Jurisprudence

Ketanji Brown Jackson’s Biggest Strength and Greatest Weakness

Jackson makes a somewhat abashed face as she sits in front of a mic in the hearing room
Judge Ketanji Brown Jackson testifies before the Senate Judiciary Committee on Tuesday. Mandel Ngan/Getty Images

On the second day of her confirmation hearings for a seat on the U.S. Supreme Court, Judge Ketanji Brown Jackson revealed her greatest strength and greatest weakness: She is simply not a purely political animal, and she never quite learned how to talk like one.

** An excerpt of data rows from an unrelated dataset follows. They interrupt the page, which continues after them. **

Definition observable_state (w : ModelWorld) : ObservableState :=
  let sorted_rooms c := sort_ids (ModelClient.room_ids c) in
  {| obs_client_rooms := sorted_rooms <$> clients w;
     obs_client_messages :=
       (λ c, messages_of (λ r, ModelClient.messages r c) (sorted_rooms c)) <$> clients w;
     obs_server_messages :=
       messages_of (λ r, ModelServer.messages r (server w))
         (sort_ids (elements (list_to_set (C := gset Z) (clients w ≫= ModelClient.room_ids)))) |}.

(** A sequence of operations, and the verdicts it gets. *)
Fixpoint run (ops : list Operation) (w : ModelWorld) : list OperationResult * ModelWorld :=
  match ops with
  | [] => ([], w)
  | op :: ops => let '(r, w) := apply op w in let '(rs, w) := run ops w in (r :: rs, w)
  end.
End ModelWorld.
Export ModelWorld (ModelWorld).
(* ===== verification/ModelTheory.v ===== *)
(** * Theorems about the reference model of the harness

    [ModelView] reads a world as what each client and the server hold about each
    room; [Spec] is the plain membership relation, with the verdict every
    operation should get; [ModelInvariant] and [ModelRefinement] show that every
    operation of [Model.v] refines it; [ModelTheorems] lifts this to sequences of
    operations. *)

From Stdlib Require Import ZArith Lia.
From S2P Require Import Prelude.
From S2P Require Import Model.
From stdpp Require Import sorting gmap sets list.

#[local] Open Scope Z_scope.
#[local] Open Scope lockframe_scope.

(** ** Views of a world

    What client [i] holds about a room, and what the server holds; the lemmas
    give each write as an equation on views. *)
Module ModelView.
Import ModelWorld.

Definition cview (w : ModelWorld) (i : nat) (r : ModelRoomId) : option ModelRoomState :=
  clients w !! i ≫= λ c, ModelClient.rooms c !! r.
Definition sview (w : ModelWorld) (r : ModelRoomId) : option ServerRoomState :=
  ModelServer.rooms (server w) !! r.
Definition pending (w : ModelWorld) : list PendingMessage := ModelServer.pending_deliveries (server w).

Lemma cview_server s w i r : cview (with_server s w) i r = cview w i r.
Proof. done. Qed.

Lemma cview_put c cl cl' w i r :
  client c w = Some cl' →
  cview (put_client c cl w) i r =
    if decide (i = Z.to_nat c) then ModelClient.rooms cl !! r else cview w i r.
Proof.
  intros Hc. unfold cview, put_client; cbn. apply lookup_lt_Some in Hc.
  case_decide as E; [subst i|]; by rewrite ?list_lookup_insert_eq, ?list_lookup_insert_ne.
Qed.
Lemma plain_step n k w mem op :
  Spec.op_ok op → plain op = true → sim n k w mem → 0 ≤ k < U32_MAX →
  ∃ w', RealWorld.apply op w = (Ok (fst (Spec.apply n op mem)), w') ∧
    sim n (k + 1) w' (snd (Spec.apply n op mem)).
Proof.
  intros Hok Hp S Hk. pose proof (sim_le n k (k + 1) w mem ltac:(lia) S) as S1.
  destruct op as [c r|c r m|c r|a b r|a b r|ms|]; try done; cbn [Spec.op_ok] in Hok; destruct_and?;
    cbn [RealWorld.apply Spec.apply]; [| | |by eexists|by eexists].
  - unfold RealWorld.apply_create_room. rewrite (known_real _ _ _ _ c S), (sim_recorded _ _ _ _ S).
    destruct (RealWorld.clients w !! Z.to_nat c) as [cl|] eqn:Hcl; cbn; [|by eexists].
    pose proof (sim_rooms _ _ _ _ S _ _ r Hcl ltac:(done)) as Hm. rewrite Z2Nat.id in Hm by done.
    destruct (Spec.inside c r mem) eqn:Hi; [by eexists|].
    destruct (create_ok (RealWorld.real_room_id r) cl Hm) as (acts & room & E & Hu).
    unfold RealWorld.on_client. rewrite E. eexists. split; [done|].
    apply (sim_step n k w mem ({[ (c, r) ]} ∪ mem) c r cl _ true); auto using inside_add.
    + intros c' r'. exact (recorded_record c r true c' r' w).
    + intros id. cbn. case_decide; [subst; by rewrite lookup_insert_eq|]. by rewrite lookup_insert_ne.
    + intros id room'. cbn. rewrite lookup_insert_Some. intros [[<- <-]|[_ Hr]].
      * eapply usable_le; [|done]. lia.
      * eapply (sim_usable _ _ _ _ S1); eauto.
  - unfold RealWorld.apply_send_message. rewrite (known_real _ _ _ _ c S), (sim_recorded _ _ _ _ S).
    destruct (RealWorld.clients w !! Z.to_nat c) as [cl|] eqn:Hcl; cbn; [|by eexists].
    pose proof (sim_rooms _ _ _ _ S _ _ r Hcl ltac:(done)) as Hm. rewrite Z2Nat.id in Hm by done.
    destruct (Spec.inside c r mem) eqn:Hi; cbn; [|by eexists].
    apply bool_decide_eq_true in Hm as [room Hroom].
    destruct (send_ok k _ (SmallMessage.to_bytes m) cl room Hroom (sim_usable _ _ _ _ S _ _ _ _ Hcl Hroom) ltac:(lia))
      as (acts & cl' & room' & E & Hrooms & Hu).
    unfold RealWorld.on_client. rewrite E. eexists. split; [done|].
    apply (sim_step n k w mem mem c r cl cl' true); auto.
    + intros c' r'. case_decide as D; [by injection D as -> ->|done].
    + intros c' r'. case_decide as D; [|done]. injection D as -> ->.
      transitivity (RealWorld.recorded c r w); [done|]. by rewrite (sim_recorded _ _ _ _ S).
    + intros id. rewrite Hrooms. case_decide; [subst; by rewrite lookup_insert_eq|]. by rewrite lookup_insert_ne.
    + intros id room0. rewrite Hrooms, lookup_insert_Some. intros [[<- <-]|[_ Hr]]; [done|].
      eapply (sim_usable _ _ _ _ S1); eauto.
  - unfold RealWorld.apply_leave_room. rewrite (known_real _ _ _ _ c S), (sim_recorded _ _ _ _ S).
    destruct (RealWorld.clients w !! Z.to_nat c) as [cl|] eqn:Hcl; cbn; [|by eexists].
    pose proof (sim_rooms _ _ _ _ S _ _ r Hcl ltac:(done)) as Hm. rewrite Z2Nat.id in Hm by done.
    destruct (Spec.inside c r mem) eqn:Hi; cbn; [|by eexists].
    apply bool_decide_eq_true in Hm as [room Hroom].
    destruct (leave_ok _ cl room Hroom) as (acts & E).
    unfold RealWorld.on_client. rewrite E. eexists. split; [done|].
    apply (sim_step n k w mem (mem ∖ {[ (c, r) ]}) c r cl _ false); auto using inside_del.
    + intros c' r'. exact (recorded_record c r false c' r' w).
    + intros id. cbn. case_decide; [subst; rewrite lookup_delete_eq; by split; [intros []|]|]. by rewrite lookup_delete_ne.
    + intros id room'. cbn. rewrite lookup_delete_Some. intros [_ Hr]. eapply (sim_usable _ _ _ _ S1); eauto.
Qed.

Lemma plain_run n ops : ∀ k w mem,
  Forall Spec.op_ok ops → Forall (λ op, plain op = true) ops → sim n k w mem → 0 ≤ k → k + zlen ops < U32_MAX →
  ∃ w', RealWorld.run ops w = (Ok (fst (Spec.run n ops mem)), w') ∧
    sim n (k + zlen ops) w' (snd (Spec.run n ops mem)).
Proof.
  unfold zlen. induction ops as [|op ops IH]; intros k w mem Hok Hp S Hk Hlen.
  { exists w. split; [done|]. eapply sim_le; [|done]. cbn. lia. }
  apply Forall_cons in Hok as [Hop Hok]. apply Forall_cons in Hp as [Hp1 Hp].
  destruct (plain_step n k w mem op Hop Hp1 S) as (w1 & E1 & S1); [cbn [length] in Hlen; lia|].
  destruct (IH (k + 1) w1 _ Hok Hp S1) as (w2 & E2 & S2); [lia|cbn [length] in Hlen; lia|].
  cbn [RealWorld.run Spec.run]. destruct (Spec.apply n op mem) as [res mem1]. cbn [fst snd] in *.
  destruct (Spec.run n ops mem1) as [rs mem2]. cbn [fst snd] in *.
  exists w2. munfold. rewrite E1, E2. split; [done|]. eapply sim_le; [|done]. cbn [length]. lia.
Qed.

(** C14: real clients conform to the reference model: for every sequence of
    creations, messages and departures, the verdicts of the real clients are the
    model's verdicts, errors included, and afterwards each real client is in
    exactly the rooms that its model counterpart is in.  The bound is the number
    of messages a sender key can encrypt. *)
Theorem client_matches_model n e ops :
  Forall Spec.op_ok ops → Forall (λ op, plain op = true) ops → zlen ops < U32_MAX →
  let real := RealWorld.run ops (RealWorld.new n e) in
  let model := ModelWorld.run ops (ModelWorld.new n) in
  fst real = Ok (fst model) ∧
  ∀ i cl mcl r, RealWorld.clients (snd real) !! i = Some cl →
    ModelWorld.clients (snd model) !! i = Some mcl → 0 ≤ r →
    Client.is_member (RealWorld.real_room_id r) cl = ModelClient.is_member r mcl.
Proof.
  intros Hok Hp Hlen real model.
  destruct (plain_run n ops 0 _ _ Hok Hp (sim_new n e)) as (w' & E & S); [lia|lia|].
  destruct (ModelTheorems.run_refines n ops (ModelWorld.new n) ∅) as (Em & W & R & L);
    auto using ModelInvariant.winv_new, ModelInvariant.rep_new.
  { cbn. by rewrite length_fmap, length_seq. }
  unfold real, model. rewrite E, Em. split; [done|]. intros i cl mcl r Hi Hmi Hr. cbn [snd] in Hi.
  rewrite (sim_rooms _ _ _ _ S _ _ r Hi Hr).
  apply (ModelInvariant.inside_client _ _ _ _ r W R); [lia|]. unfold ModelWorld.client. by rewrite Nat2Z.id.
Qed.

(** *** Where they part *)
Lemma new_client n e c : 0 ≤ c < Z.of_nat n →
  RealWorld.clients (RealWorld.new n e) !! Z.to_nat c = Some (Client.new e {| Client.sender_id := c + 1 |}).
Proof.
  intros Hc. cbn. rewrite list_lookup_fmap, lookup_seq_lt by lia. cbn. by rewrite Z2Nat.id by lia.
Qed.

Lemma model_verdicts n ops :
  Forall Spec.op_ok ops → fst (ModelWorld.run ops (ModelWorld.new n)) = fst (Spec.run n ops ∅).
Proof.
  intros Hok. apply ModelTheorems.run_refines; auto using ModelInvariant.winv_new, ModelInvariant.rep_new.
  cbn. by rewrite length_fmap, length_seq.
Qed.

(** The world after client [a] has created room [r]. *)
Lemma first_create n e a r :
  0 ≤ a < Z.of_nat n → 0 ≤ r →
  ∃ cl, RealWorld.apply (Operation.CreateRoom a r) (RealWorld.new n e) =
    (Ok ROk, RealWorld.record a r true
       {| RealWorld.clients := <[Z.to_nat a := cl]> (RealWorld.clients (RealWorld.new n e));
          RealWorld.room_membership := ∅ |}).
Proof.
  intros Ha Hr. cbn. unfold RealWorld.apply_create_room. rewrite new_client by done.
  unfold RealWorld.recorded; cbn. rewrite lookup_empty; cbn. unfold RealWorld.on_client.
  destruct (create_ok (RealWorld.real_room_id r) (Client.new e {| Client.sender_id := a + 1 |})) as (acts & room & -> & _).
  { unfold Client.is_member; cbn. rewrite lookup_empty. by apply bool_decide_eq_false; intros []. }
  by eexists.
Qed.

Lemma inside_empty c r : Spec.inside c r ∅ = false.
Proof. unfold Spec.inside. apply bool_decide_eq_false, not_elem_of_empty. Qed.
Lemma known_true n c : 0 ≤ c < Z.of_nat n → Spec.known n c = true.
Proof. intros. unfold Spec.known. apply bool_decide_eq_true. lia. Qed.
Lemma pair_ne (a b r : Z) : a ≠ b → (b, r) ≠ (a, r).
Proof. intros N [= E]. by apply N. Qed.

(** Evaluates the abstract relation along a sequence of operations. *)
Ltac spec_eval :=
  cbn; repeat (first
    [ rewrite known_true by done | rewrite inside_empty | rewrite inside_add | rewrite inside_del
    | rewrite (decide_True (P := _ = _)) by done | rewrite (decide_False (P := _ = _)) by auto using pair_ne ]; cbn).

(** A client that was invited only on paper cannot send.  After [AddMember]
    the model lets the new member send, while the wrapper has only noted the
    membership: the real client has no such room and refuses. *)
Theorem invited_client_diverges n e a b r m :
  0 ≤ a < Z.of_nat n → 0 ≤ b < Z.of_nat n → a ≠ b → Z.of_nat n ≤ U8_MOD → 0 ≤ r < U8_MOD →
  let ops := [Operation.CreateRoom a r; Operation.AddMember a b r; Operation.SendMessage b r m] in
  fst (ModelWorld.run ops (ModelWorld.new n)) = [ROk; ROk; ROk] ∧
  fst (RealWorld.run ops (RealWorld.new n e)) = Ok [ROk; ROk; RError OperationError.NotMember].
Proof.
  intros Ha Hb Hab Hn Hr ops. split.
  - rewrite model_verdicts by (repeat constructor; cbn; lia). by spec_eval.
  - destruct (first_create n e a r) as (cl & E); [done|lia|].
    cbn [ops RealWorld.run]. munfold. rewrite E. cbn [RealWorld.apply].
    unfold RealWorld.apply_add_member, RealWorld.known. cbn [RealWorld.clients RealWorld.record].
    rewrite list_lookup_insert_eq by (cbn; rewrite length_fmap, length_seq; lia).
    rewrite list_lookup_insert_ne, new_client by lia. rewrite !bool_decide_true by eauto. cbn [negb].
    rewrite !recorded_record, decide_True, decide_False by auto using pair_ne. cbn [negb].
    unfold RealWorld.recorded at 1. cbn [RealWorld.room_membership]. rewrite lookup_empty. cbn [default].
    unfold RealWorld.apply_send_message. cbn [RealWorld.clients RealWorld.record].
    rewrite list_lookup_insert_ne, new_client by lia. rewrite recorded_record, decide_True by done. cbn [negb].
    unfold RealWorld.on_client. cbn. done.
Qed.

(** Nor does a client that was removed only on paper leave.  After
    [RemoveMember] the model lets the removed client create the room again, while
    the real client still has the room and refuses. *)
Theorem removed_client_diverges n e a b r :
  0 ≤ a < Z.of_nat n → 0 ≤ b < Z.of_nat n → a ≠ b → Z.of_nat n ≤ U8_MOD → 0 ≤ r < U8_MOD →
  let ops := [Operation.CreateRoom a r; Operation.CreateRoom b r; Operation.RemoveMember a b r;
              Operation.CreateRoom b r] in
  fst (ModelWorld.run ops (ModelWorld.new n)) = [ROk; ROk; ROk; ROk] ∧
  fst (RealWorld.run ops (RealWorld.new n e)) = Ok [ROk; ROk; ROk; RError OperationError.RoomAlreadyExists].
Proof.
  intros Ha Hb Hab Hn Hr ops. split.
  - rewrite model_verdicts by (repeat constructor; cbn; lia).
    spec_eval. rewrite (proj2 (Z.eqb_neq a b)) by done. by spec_eval.
  - destruct (plain_step n 0 (RealWorld.new n e) ∅ (Operation.CreateRoom a r)) as (w1 & E1 & S1);
      [cbn; lia|done|apply sim_new|lia|].
    assert (Spec.apply n (Operation.CreateRoom a r) ∅ = (ROk, {[ (a, r) ]} ∪ ∅)) as A1 by by spec_eval.
    rewrite A1 in E1, S1. cbn [fst snd] in *.
    destruct (plain_step n (0 + 1) w1 ({[ (a, r) ]} ∪ ∅) (Operation.CreateRoom b r)) as (w & E2 & S);
      [cbn; lia|done|done|lia|].
    assert (Spec.apply n (Operation.CreateRoom b r) ({[ (a, r) ]} ∪ ∅) = (ROk, {[ (b, r) ]} ∪ ({[ (a, r) ]} ∪ ∅)))
      as A2 by by spec_eval.
    rewrite A2 in E2, S. cbn [fst snd] in *. cbn [ops RealWorld.run]. munfold. rewrite E1, E2.
    pose proof (λ c, known_real _ _ _ _ c S) as Hk.
    assert (∃ cl, RealWorld.clients w !! Z.to_nat b = Some cl) as [cl Hcl].
    { specialize (Hk b). rewrite known_true in Hk by done. symmetry in Hk. by apply bool_decide_eq_true in Hk. }
    pose proof (sim_rooms _ _ _ _ S _ _ r Hcl ltac:(lia)) as Hm.
    rewrite Z2Nat.id in Hm by lia. rewrite inside_add, decide_True in Hm by done.
    cbn [RealWorld.apply]. unfold RealWorld.apply_remove_member, RealWorld.known.
    rewrite <-!Hk, !known_true, (proj2 (Z.eqb_neq a b)) by done. cbn [negb].
    rewrite !(sim_recorded _ _ _ _ S).
    assert (∀ c, c = a ∨ c = b → Spec.inside c r ({[ (b, r) ]} ∪ ({[ (a, r) ]} ∪ ∅)) = true) as Hin.
    { intros c [-> | ->]; by spec_eval. }
    rewrite !Hin by auto. cbn [negb]. unfold RealWorld.apply_create_room. cbn [RealWorld.clients RealWorld.record].
    rewrite Hcl, recorded_record, decide_True by done. unfold RealWorld.on_client. cbn.
    unfold Client.handle_create_room. munfold. by rewrite Hm.
Qed.
End conformance.
End Conformance.

(** ** Witnesses *)
Section conformance_witnesses.
#[local] Existing Instances ToyClient.codec ToyPrimitives.prims ToyMls.ops ToyClient.ed.
Import Conformance.

Lemma toy_send_total : SendTotal (T := ToyEnv.T) (H1 := ToyMls.ops _).
Proof.
  split; try (cbn; by eauto). intros pr kp cred t. cbn. eexists _, _. split; [done|]. cbn.
  split; [apply list_elem_of_here|eauto].
Qed.
#[local] Existing Instance toy_send_total.

Definition plain_demo : list Operation :=
  [Operation.CreateRoom 0 7; Operation.SendMessage 0 7 ModelTheorems.hello_message; Operation.CreateRoom 0 7;
   Operation.SendMessage 1 7 ModelTheorems.hello_message; Operation.LeaveRoom 0 7; Operation.LeaveRoom 9 7].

Unlike several prior Supreme Court nominees, who flew down to Florida to lend a hand in the litigation over the 2000 election, Jackson wasn’t working for a political candidate prior to being tapped for the role. Unlike other recent nominees, who have served on the Starr investigation or worked in the Ronald Reagan administration to constrain minority voting rights, Jackson’s professional career, both in private practice and as a public defender, mainly involved being a lawyer, often on different sides of political issues. And as a federal judge with nine years of experience on the bench, she can tell you, in great detail, how she has applied the law to the facts in any given case, how she reconciled statutes that appeared to conflict, and how the Administrative Procedure Act is applied.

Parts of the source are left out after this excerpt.